Thank heaven for individuality. What you want in an MMO and what I want in an MMO are two different things honey. I don't want any freaking instances period. You can have them. I happen to enjoy having to get along in one world instead of everyone having their little gaming cubicle to finish a massively multiplayer single group dungeon.
With instances I'm sorry, but the massively gets thrown out the window.
First off, thanks for the condescending "honey" comment. No, really. I enjoy having my intelligence insulted because of my gender.
Second, instances only take out the "massively" part of an MMO when it comes to dungeons. I still see plenty of people around Azeroth, or in Paragon City. And my toons in both games still deal with plenty of non-instanced, outdoor content, and with other players. In fact, in WoW, most of my time is spent outdoors, doing quests, or hunting in level-appropriate areas. Apart from my Paladin weapon quest, which required items from four different dungeons across the world, I tend to just fight out in the open.
The greatest thing about instances is that they're entirely optional. If you choose to go into a dungeon, or to a mission map, then it will be instanced for you when you and your friends are ready to play. But it's entirely up to the player. I had a guildmate who leveled up from start to finish in City of Heroes without ever setting foot inside an instanced mission. His attitude was that there was enough crime on the streets to do the job, so that's what he did. And a bunch of us joined him, because at the time, the experience outside of missions was actually higher, and it helped us work on our skills as a team.
You may not want any instances in a game at all, but so far, just based on the sales of games like WoW and Guild Wars, people seem to like them, so they exist.
With Vanguard, I don't think Sigil will ever put them in unless a lot of the same problems and drama that came to plague the original EverQuest suddenly came to Telon at a high enough frequency that it became an issue for the devs.
I assume the argument against instances has to do with immersiveness. Is that correct?
I have to ask: What is so immersive or even remotely realistic about a boss monster that not only keeps coming back after it's been killed, but that respawns on a reliable schedule?
A dungeon where the things I've killed stay dead is a much superior experience in my opinion.
It doesn't bother me much, but I've heard some people complain a bit. There are a bunch of quests to kill a particular boss, but there are also a lot of quests that do not have a specific singular target. I've found you can stock up on enough quests in an area to keep you busy. Some areas tend to be quite heavily populated compared to others, as well, probably because they are the most logical destinations in the easiest progression from the newbie areas.

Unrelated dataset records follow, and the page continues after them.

(** [results[orig_idx] = entry]. *)
Definition put_results (entries : list (nat * option Entry)) (results : list (option Entry)) : list (option Entry) :=
  foldl (fun rs ie => <[ie.1 := ie.2]> rs) results entries.

(** Whether every bucket but the own one is empty. *)
Fixpoint others_empty {A} (self shard : nat) (buckets : list (option (list A))) : bool :=
  match buckets with
  | [] => true
  | b :: buckets =>
      (bool_decide (shard = self) || match b with None => true | Some _ => false end) &&
      others_empty self (S shard) buckets
  end.

Definition dispatch_mget (keys : list bytes) (st : ConnState) : D (list (option Entry)) :=
  let self := shard_idx st in
  let local := fun ks =>
    call_str self (ShardStore.mget (clock_at self) (instant_at self) (io_at self) (cs_ns st) ks) in
  match fan_out_txs st with
  | None => local keys
  | Some _ =>
      let buckets := bucket_by_shard keys (n_shards st) in
      if others_empty self 0 buckets then local keys else
      '(local_bucket, pending) ← send_buckets self (CrossShard.MGet (cs_ns st)) 0 buckets None;
      let results := replicate (length keys) None in
      results ←
        match local_bucket with
        | Some bucket => entries ← local bucket.*2; mret (put_results (zip bucket.*1 entries) results)
        | None => mret results
        end;
      gathered ← await_all reply_dropped pending;
      mret (foldl (fun rs entries => put_results entries rs) results gathered)
  end.

Definition all_local {A} (key : A -> bytes) (st : ConnState) (items : list A) : bool :=
  forallb (fun x => bool_decide (shard_for_key (key x) (n_shards st) = shard_idx st)) items.

(** [buckets[i].take().unwrap_or_default()]. *)
Definition take_bucket {A} (i : nat) (buckets : list (option (list A))) : list A :=
  default [] (b ← buckets !! i; b).

Definition dispatch_mset (pairs : list (bytes * bytes)) (st : ConnState) : D unit :=
  let self := shard_idx st in
  let local := fun ps => call_str self (ShardStore.mset (clock_at self) (io_at self) (cs_ns st) ps) in
  match fan_out_txs st with
  | None => local pairs
  | Some _ =>
      let buckets := bucket_by fst pairs (n_shards st) in
      if all_local fst st pairs then local (take_bucket self buckets) else
      '(local_pairs, pending) ← send_buckets self (CrossShard.MSet (cs_ns st)) 0 buckets None;
      match local_pairs with Some ps => local ps | None => mret tt end;;
      await_all reply_dropped pending;;
      mret tt
  end.

(** [DEL] and [EXISTS] differ in the request and in the method of the store. *)
Definition dispatch_count (keys : list bytes) (st : ConnState)
    (method : list bytes -> ST ShardStore.t EngineError Z) (req : list bytes -> CrossShard.CrossShardRequest Z) : D Z :=
  let self := shard_idx st in
  let local := fun ks => call_str self (method ks) in
  match fan_out_txs st with
  | None => local keys
  | Some _ =>
      let buckets := bucket_by id keys (n_shards st) in
      if all_local id st keys then local (take_bucket self buckets) else
      '(local_keys, pending) ← send_buckets self req 0 buckets None;
      total ← match local_keys with Some ks => local ks | None => mret 0 end;
      counts ← await_all reply_dropped pending;
      mret (total + sum counts)
  end.

Definition dispatch_del (keys : list bytes) (st : ConnState) : D Z :=
  dispatch_count keys st
    (ShardStore.del (clock_at (shard_idx st)) (io_at (shard_idx st)) (cs_ns st)) (CrossShard.Del (cs_ns st)).

Definition dispatch_exists (keys : list bytes) (st : ConnState) : D Z :=
  dispatch_count keys st
    (ShardStore.exists_ (clock_at (shard_idx st)) (cs_ns st)) (CrossShard.Exists (cs_ns st)).

(** ** All commands *)

(** The store of the connection. *)
Definition own {A} (st : ConnState) (m : (nat -> Z) -> (nat -> Z) -> (nat -> faults) -> bytes -> ST ShardStore.t EngineError A)
    : D (eresult A) :=
  let i := shard_idx st in call i (m (clock_at i) (instant_at i) (io_at i) (cs_ns st)).

Definition store_get (key : bytes) (st : ConnState) : D (eresult (option Entry)) :=
  own st (fun ck it io ns => ShardStore.get ck it io ns key).
Definition store_del (keys : list bytes) (st : ConnState) : D (eresult Z) :=
  own st (fun ck _ io ns => ShardStore.del ck io ns keys).
Definition store_expire (key : bytes) (ttl : Z) (st : ConnState) : D (eresult bool) :=
  own st (fun ck it io ns => ShardStore.expire ck it io ns key ttl).
Definition store_getset (key value : bytes) (st : ConnState) : D (eresult (option Entry)) :=
  own st (fun ck it io ns => ShardStore.getset ck it io ns key value).
Definition store_setrev (key value : bytes) (opts : SetOptions) (rev : Z) (st : ConnState) : D (eresult (option Z)) :=
  own st (fun ck _ io ns => ShardStore.setrev ck io ns key value opts rev).

Definition do_incr (key : bytes) (delta : Z) (st : ConnState) : D Value :=
  r ← own st (fun ck _ io ns => ShardStore.incr ck io ns key delta);
  mret (match r with Ok n => response.integer n | Err e => err_reply e end).

Definition dispatch_set (key value : bytes) (args : SetArgs) (st : ConnState) : D Value :=
  opts ← set_opts_from_args st args;
  match sa_condition args with
  | Nx => ok_or_nil <$> own st (fun ck _ io ns => ShardStore.setnx ck io ns key value opts)
  | Xx => ok_or_nil <$> own st (fun ck _ io ns => ShardStore.setxx ck io ns key value opts)
  | Rev expected => rev_or_conflict <$> store_setrev key value opts expected st
  | Always =>
      if sa_get args then bulk_or_nil <$> store_getset key value st
      else
        r ← own st (fun ck _ io ns => ShardStore.set ck io ns key value opts);
        mret (match r with Ok _ => response.ok | Err e => err_reply e end)
  end.

(** A deadline that has passed deletes the key. *)
Definition expire_at (key : bytes) (at_ now unit : Z) (st : ConnState) : D Value :=
  if decide (at_ <= now) then
    r ← store_del [key] st;
    mret (match r with Ok _ => response.integer 1 | Err e => err_reply e end)
  else one_or_zero <$> store_expire key ((at_ - now) * unit) st.

(** [-delta] of an [i64] in a release build. *)
Definition wrapping_neg_i64 (n : Z) : Z := if decide (n = i64_min) then i64_min else - n.

Definition dispatch_getex (key : bytes) (ttl : option GetExTtl) (st : ConnState) : D Value :=
  op ← match ttl with
       | None => mret None
       | Some (GetExSet spec) => d ← ttl_duration_from_spec st spec; mret (Some (Store.SetTtl d))
       | Some GetExPersist => mret (Some Store.Persist)
       end;
  bulk_or_nil <$> own st (fun ck it io ns => ShardStore.getex ck it io ns key op).

Definition getmeta_reply (r : eresult (option Entry)) : Value :=
  match r with
  | Ok (Some entry) =>
      match e_metadata entry with
      | Some meta =>
          match json_to_vec meta with
          | Ok json => response.bulk json
          | Err e => err_reply e
          end
      | None => response.nil
      end
  | Ok None => response.nil
  | Err e => err_reply e
  end.

Definition keys_reply (keys : list bytes) : Value :=
  if decide (KEYS_SCAN_LIMIT <= zlen keys)
  then response.error (lit "ERR") (lit "KEYS result too large; use SCAN to paginate large keyspaces")
  else response.array (response.bulk <$> keys).

Definition mget_reply (entries : list (option Entry)) : Value :=
  response.array ((fun e : option Entry => match e with Some e => response.bulk (e_value e) | None => response.nil end)
                    <$> entries).

(** The commands that do not change the state of the connection. *)
Definition dispatch_store (cmd : Command.t) (st : ConnState) : D Value :=
  match cmd with
  | Command.Ping message =>
      mret (match message with Some m => response.bulk m | None => SimpleString (lit "PONG") end)
  | Command.BgRewriteAof =>
      r ← own st (fun _ _ io ns => ShardStore.reclaim io ns (merges (shard_idx st)));
      mret (match r with
            | Ok _ => SimpleString (lit "Background append only file rewriting started")
            | Err e => err_reply e
            end)
  | Command.Get key => bulk_or_nil <$> store_get key st
  | Command.Set_ key value args => dispatch_set key value args st
  | Command.Del keys => or_error (dispatch_del keys st) (fun n => response.integer (as_i64 n))
  | Command.Exists keys => or_error (dispatch_exists keys st) (fun n => response.integer (as_i64 n))
  | Command.Expire key secs => one_or_zero <$> store_expire key (secs * 1000) st
  | Command.PExpire key millis => one_or_zero <$> store_expire key millis st
  | Command.ExpireAt key unix_secs => now ← now_unix_secs st; expire_at key unix_secs now 1000 st
  | Command.PExpireAt key unix_millis => now ← now_unix_ms st; expire_at key unix_millis now 1 st
  | Command.Ttl key => ttl_reply <$> own st (fun ck _ io ns => ShardStore.ttl ck io ns key)
  | Command.PTtl key => ttl_reply <$> own st (fun ck _ io ns => ShardStore.pttl ck io ns key)
  | Command.Persist key => one_or_zero <$> own st (fun ck it io ns => ShardStore.persist ck it io ns key)
  | Command.MGet keys => or_error (dispatch_mget keys st) mget_reply
  | Command.MSet pairs => or_error (dispatch_mset pairs st) (fun _ => response.ok)
  | Command.GetSet key value => bulk_or_nil <$> store_getset key value st
  | Command.SetNx key value =>
      one_or_zero <$> own st (fun ck _ io ns => ShardStore.setnx ck io ns key value (mkSetOptions None None false))
  | Command.GetDel key => bulk_or_nil <$> own st (fun ck it io ns => ShardStore.getdel ck it io ns key)
  | Command.Incr key => do_incr key 1 st
  | Command.IncrBy key delta => do_incr key delta st
  | Command.Decr key => do_incr key (-1) st
  | Command.DecrBy key delta => do_incr key (wrapping_neg_i64 delta) st
  | Command.GetEx key ttl => dispatch_getex key ttl st
  | Command.Keys pattern => or_error (dispatch_keys pattern st) keys_reply
  | Command.Scan cursor args =>
      or_error (dispatch_scan cursor (Command.pattern args) (Command.count args) st)
        (fun page => response.scan_reply (next_cursor page) (page_keys page))
  | Command.DbSize => or_error (dispatch_dbsize st) (fun n => response.integer (as_i64 n))
  | Command.FlushDb => or_error (dispatch_flushdb st) (fun _ => response.ok)
  | Command.Revision key =>
      r ← store_get key st;
      mret (match r with
            | Ok (Some entry) => response.integer (as_i64 (e_revision entry))
            | Ok None => response.integer (-2)
            | Err e => err_reply e
            end)
  | Command.SetRev key value revision ttl =>
      ttl ← opt_ttl st ttl;
      rev_or_conflict <$> store_setrev key value (mkSetOptions ttl None false) revision st
  | Command.DelRev key revision =>
      r ← own st (fun ck _ io ns => ShardStore.delrev ck io ns key revision);
      mret (match r with
            | Ok (Some _) => response.integer 1
            | Ok None => response.error (lit "CONFLICT") (lit "revision mismatch")
            | Err e => err_reply e
            end)
  | Command.GetMeta key => getmeta_reply <$> store_get key st
  | _ => mret (response.error (lit "ERR") (lit "WATCH must be sent as the first command after HELLO 3"))
  end.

I've found other areas with quest-givers and very few takers. Maybe these areas aren't as good as the more populated areas, but I haven't determined that for myself yet.
I think that you will outgrow the quests in an area before you complete them all, if you are grouping consistently. Soloers tend to have to adventure without benefit of quest guidance (aka grind) more, but even so travelling out of the area to find appropriate-level quests is an alternative to grinding in a familiar area. All the same, if you are looking for a game where NPCs always hand you your next assignment after you complete your previous one, you are not going to find it in VG.
Comments
I urge you to find a buddy key and try the game for yourself before you waste $50 on the box. You'll be glad you did.
How soon people forget. If anyone played everquest one to high levels should remember the raids. Getting 50 or more people together at a set time to go kill a mob only to have someone else bet you to it. I do not play vanguard, but if the timers for the mobs are anything like in everquest one waiting a week per spawn is crazy. No instancing just leads to alot of people getting frustrated not being able to get to the content they are paying for. Give it time as guilds get to high levels the fighting will start for high level mobs.
I'll start my own SWG... with Black Jack... and Hookers!!!
In fact, forget the SWG!!!!
The reason those of us who dislike instancing dislike it is because the world that has instances isn't persistant. Persistance is why I bother to play these games at all. One player games just don't do it for me anymore. Nor does hanging around in a hub showing off my new shoulder pauldrons. Why I play Vanguard is because it is one big world. If you're in a dungeon, you are in that dungeon, not some romper room private idaho copy of it.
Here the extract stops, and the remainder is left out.